(** The window of the first core after [reset_boot_m0]. *)
Lemma primary_window s : let '(ok, hdr) := bl808_primary_flash_bootheader s in
  let r := if ok then (show_group s hdr, hdr) else (s, hdr) in
  xip_offset (sf_ctrl s) 0 0 = 0 →
  xip_offset (sf_ctrl r.1) 0 0 = (if ok then group_offset hdr else 0) ∧
  bootrom r.1 = bootrom s ∧ have_m0_entry r.1 = have_m0_entry s.
Proof.
  destruct (bl808_primary_flash_bootheader s) as [ok hdr]. cbv zeta. intros H0. destruct ok; [|done].
  destruct (show_group_spec s hdr) as (Hx & _ & Hb & Hm). cbn [fst]. by rewrite Hx, set2_eq.
Qed.

(** The slot that is taken lies in a table, and its header boots. *)
Lemma slot_in_table s boot2 c n i slot fb : byte_mem (flash (sf_ctrl s)) → tables_apart (table_offsets boot2) →
  select_slot (flash (sf_ctrl s)) (table_offsets boot2) = Some (c, n, (i, slot, fb)) →
  0 ≤ c ≤ 1 ∧ 0 ≤ i < n ∧ n ≤ BL808_PT_ENTRY_MAX ∧ 0 ≤ table_offsets boot2 !% Z.lxor c 1 ∧
  table_offsets boot2 !% Z.lxor c 1 + BL808_PT_TABLE_SIZE ≤ BL808_SF_CTRL_FLASH_SIZE.
Proof.
  intros Hf Ht. unfold select_slot. destruct (chosen _ _) as [[[c0 age] n0]|] eqn:Ec; [|done].
  destruct (first_slot _ _ _) as [[[i0 sl] fb0]|] eqn:Ei; [|done]. intros [= -> -> -> -> ->].
  destruct (chosen_valid _ _ _ _ _ Ht Ec) as (Hc & Hv & _). destruct (valid_entries _ _ _ _ Hf Hv) as [_ [Hn0 Hn]].
  destruct (first_slot_some _ _ _ _ _ _ Ei) as [Hi%elem_of_seqZ _].
  destruct (ta_in _ Ht (Z.lxor c 1) (proj1 (flip_range c Hc))). split_and!; try done; lia.
Qed.

Lemma chosen_slot_header s boot2 c n i slot fb : byte_mem (flash (sf_ctrl s)) → tables_apart (table_offsets boot2) →
  (∀ c, 0 ≤ c ≤ 1 → headers_off (flash (sf_ctrl s)) (table_offsets boot2 !% c) BL808_PT_ENTRY_MAX
                      (table_offsets boot2 !% Z.lxor c 1)) →
  select_slot (flash (sf_ctrl s)) (table_offsets boot2) = Some (c, n, (i, slot, fb)) →
  let f := flash (sf_ctrl s) in
  let wb := table_offsets boot2 !% Z.lxor c 1 in
  let h := slot_header f (entry_at (table_offsets boot2 !% c) i) slot in
  ∃ hdr, bl808_bootheader_read f h = (true, hdr) ∧ cpu0_boots hdr = true ∧
    ∀ f', (∀ x, ¬ (wb ≤ x < wb + BL808_PT_TABLE_SIZE) → f' x = f x) → bl808_bootheader_read f' h = (true, hdr).
Proof.
  intros Hf Ht Hh Hs f wb h. destruct (slot_in_table _ _ _ _ _ _ _ Hf Ht Hs) as (Hc & Hi & Hn & _).
  unfold select_slot in Hs. destruct (chosen _ _) as [[[c0 age] n0]|]; [|done].
  destruct (first_slot _ _ _) as [[[i0 sl] fb0]|] eqn:Ei; [|done]. injection Hs as -> -> -> -> ->.
  destruct (first_slot_some _ _ _ _ _ _ Ei) as [_ Hslot].
  destruct (slot_boots_read _ _ _ (slot_of_boots _ _ _ _ Hslot)) as (hdr & Hr & Hcpu).
  exists hdr. split_and!; [done..|]. intros f' Hout. rewrite <- Hr. symmetry. apply header_read_same.
  intros x Hx. symmetry. apply Hout. pose proof (Hh c Hc i slot ltac:(lia) (slot_of_range _ _ _ _ Hslot)) as Ho.
  cbv zeta in Ho. fold f wb h in Ho. fold f h in Hx. lia.
Qed.

Lemma reset_boot_m0_window s : boots_flash s → byte_mem (flash (sf_ctrl s)) →
  tables_apart (table_offsets (boot2_header s)) → headers_apart s →
  let '(ok, hdr) := bl808_primary_flash_bootheader s in
  let s' := (reset_boot_m0 s).1 in
  xip_offset (sf_ctrl s') 0 0 = (if ok then group_offset hdr else 0) ∧ bootrom s' = bootrom s ∧ have_m0_entry s' = false.
Proof.
  intros [_ Hst Hgp Hen] Hf Ht Hh. unfold reset_boot_m0. cbv zeta.
  set (c0 := (sf_ctrl (bl808_boot2_clear_pass_params s)) <| reset_xip_offset := _ |>).
  destruct (set_offset_only c0 0 0 0) as [Hfl Hx]; [set_solver|].
  set (s1 := (bl808_boot2_clear_pass_params s) <| sf_ctrl := bl808_sf_ctrl_set_flash_image_offset c0 0 0 0 |>).
  assert (flash (sf_ctrl s1) = flash (sf_ctrl s)) as Hfl1 by exact Hfl.
  assert (xip_offset (sf_ctrl s1) 0 0 = 0) as Hx1.
  { change (xip_offset (sf_ctrl s1)) with (xip_offset (bl808_sf_ctrl_set_flash_image_offset c0 0 0 0)). by rewrite Hx, set2_eq. }
  assert (bootrom s1 = bootrom s) as Hb1 by done. assert (have_m0_entry s1 = false) as Hm1 by exact Hen.
  assert (strict_fidelity s1 = false) as Hst1 by exact Hst. assert (boot_gpio39 s1 = false) as Hgp1 by exact Hgp.
  clearbody s1. clear c0 Hfl Hx. rewrite Hst1, Hgp1, Hm1. cbn [negb andb].
  assert (∀ s2, flash (sf_ctrl s2) = flash (sf_ctrl s) → strict_fidelity s2 = false → boot_gpio39 s2 = false →
    have_m0_entry s2 = false → bl808_primary_flash_bootheader s2 = bl808_primary_flash_bootheader s) as Hp.
  { intros s2 ????. apply primary_flash; congruence. }
  pose proof (primary_window s1) as Hw1. rewrite (Hp s1) in Hw1 |- * by done. rewrite Hfl1.
  destruct (bl808_bootheader_read (flash (sf_ctrl s)) BL808_FLASH_OFFSET_M0) as [ok2 boot2] eqn:E2.
  assert (boot2_header s = boot2) as Eb by (unfold boot2_header; by rewrite E2). unfold headers_apart in Hh.
  rewrite Eb in Ht, Hh. cbv zeta in Hh.
  destruct ok2; cbn [negb].
  2: { destruct (bl808_primary_flash_bootheader s) as [ok hdr]. destruct (Hw1 Hx1) as (? & -> & ->).
       destruct ok; by split_and!. }
  rewrite (select_slot_spec (sf_ctrl s1)), Hfl1.
  destruct (select_slot (flash (sf_ctrl s)) (table_offsets boot2)) as [[[c n] [[i slot] fb]]|] eqn:Es.
  - destruct (chosen_slot_header s boot2 c n i slot fb Hf Ht Hh Es) as (hdr & Hr & Hcpu & Hkeep).
    assert (bl808_primary_flash_bootheader s = (true, hdr)) as ->.
    { unfold bl808_primary_flash_bootheader. cbv zeta. rewrite E2, Hst, Hgp, Hen. cbn [orb negb].
      rewrite select_slot_spec, Es. unfold take_slot. cbn [andb snd header_flash_offset]. by rewrite Hr, Hcpu. }
    unfold take_slot. cbv zeta. cbn [header_flash_offset].
    set (c' := if true && fb then _ else _).
    assert (bl808_bootheader_read (flash c') (slot_header (flash (sf_ctrl s)) (entry_at (table_offsets boot2 !% c) i) slot)
      = (true, hdr)) as Hr'.
    { apply Hkeep. intros x Hx. unfold c'. destruct fb; cbn [andb]; [|by rewrite Hfl1].
      destruct (slot_in_table s boot2 c n i slot true Hf Ht Es) as (Hc & Hi & Hn & Hwb & Hend).
      rewrite writeback_flash, mem_copy_out by done. by rewrite Hfl1. }
    rewrite Hfl1. change (sf_ctrl (s1 <| sf_ctrl := c' |>)) with c'. rewrite Hr', Hcpu. cbn [andb].
    set (info := mk_partition _ _ _ _ _ _ _ _ _ _).
    assert (∀ s2, bootrom (bl808_boot2_store_partition_params s2 info) = bootrom s2 ∧
      have_m0_entry (bl808_boot2_store_partition_params s2 info) = have_m0_entry s2) as Hst2 by done.
    set (s2 := s1 <| sf_ctrl := c' |>). destruct (Hst2 s2) as [Hb2 Hm2].
    cbn [fst]. destruct (show_group_spec (bl808_boot2_store_partition_params s2 info) hdr) as (-> & _ & -> & ->).
    by rewrite set2_eq, Hb2, Hm2.
  - set (s2 := s1 <| sf_ctrl := sf_ctrl s1 |>). assert (s2 = s1) as -> by (by destruct s1). rewrite (Hp s1) by done.
    destruct (bl808_primary_flash_bootheader s) as [ok hdr]. destruct (Hw1 Hx1) as (? & -> & ->).
    destruct ok; by split_and!.
Qed.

[Work instructions]: Working from the material above, restate word for word the lines between the line with "(∀ c, 0 ≤ c ≤ 1 → headers_off" and the line with "change (xip_offset (sf_ctrl", both included, and only those.

[Answer to this task]:
  (∀ c, 0 ≤ c ≤ 1 → headers_off (flash (sf_ctrl s)) (table_offsets boot2 !% c) BL808_PT_ENTRY_MAX
                      (table_offsets boot2 !% Z.lxor c 1)) →
  select_slot (flash (sf_ctrl s)) (table_offsets boot2) = Some (c, n, (i, slot, fb)) →
  let f := flash (sf_ctrl s) in
  let wb := table_offsets boot2 !% Z.lxor c 1 in
  let h := slot_header f (entry_at (table_offsets boot2 !% c) i) slot in
  ∃ hdr, bl808_bootheader_read f h = (true, hdr) ∧ cpu0_boots hdr = true ∧
    ∀ f', (∀ x, ¬ (wb ≤ x < wb + BL808_PT_TABLE_SIZE) → f' x = f x) → bl808_bootheader_read f' h = (true, hdr).
Proof.
  intros Hf Ht Hh Hs f wb h. destruct (slot_in_table _ _ _ _ _ _ _ Hf Ht Hs) as (Hc & Hi & Hn & _).
  unfold select_slot in Hs. destruct (chosen _ _) as [[[c0 age] n0]|]; [|done].
  destruct (first_slot _ _ _) as [[[i0 sl] fb0]|] eqn:Ei; [|done]. injection Hs as -> -> -> -> ->.
  destruct (first_slot_some _ _ _ _ _ _ Ei) as [_ Hslot].
  destruct (slot_boots_read _ _ _ (slot_of_boots _ _ _ _ Hslot)) as (hdr & Hr & Hcpu).
  exists hdr. split_and!; [done..|]. intros f' Hout. rewrite <- Hr. symmetry. apply header_read_same.
  intros x Hx. symmetry. apply Hout. pose proof (Hh c Hc i slot ltac:(lia) (slot_of_range _ _ _ _ Hslot)) as Ho.
  cbv zeta in Ho. fold f wb h in Ho. fold f h in Hx. lia.
Qed.

Lemma reset_boot_m0_window s : boots_flash s → byte_mem (flash (sf_ctrl s)) →
  tables_apart (table_offsets (boot2_header s)) → headers_apart s →
  let '(ok, hdr) := bl808_primary_flash_bootheader s in
  let s' := (reset_boot_m0 s).1 in
  xip_offset (sf_ctrl s') 0 0 = (if ok then group_offset hdr else 0) ∧ bootrom s' = bootrom s ∧ have_m0_entry s' = false.
Proof.
  intros [_ Hst Hgp Hen] Hf Ht Hh. unfold reset_boot_m0. cbv zeta.
  set (c0 := (sf_ctrl (bl808_boot2_clear_pass_params s)) <| reset_xip_offset := _ |>).
  destruct (set_offset_only c0 0 0 0) as [Hfl Hx]; [set_solver|].
  set (s1 := (bl808_boot2_clear_pass_params s) <| sf_ctrl := bl808_sf_ctrl_set_flash_image_offset c0 0 0 0 |>).
  assert (flash (sf_ctrl s1) = flash (sf_ctrl s)) as Hfl1 by exact Hfl.
  assert (xip_offset (sf_ctrl s1) 0 0 = 0) as Hx1.
  { change (xip_offset (sf_ctrl s1)) with (xip_offset (bl808_sf_ctrl_set_flash_image_offset c0 0 0 0)). by rewrite Hx, set2_eq. }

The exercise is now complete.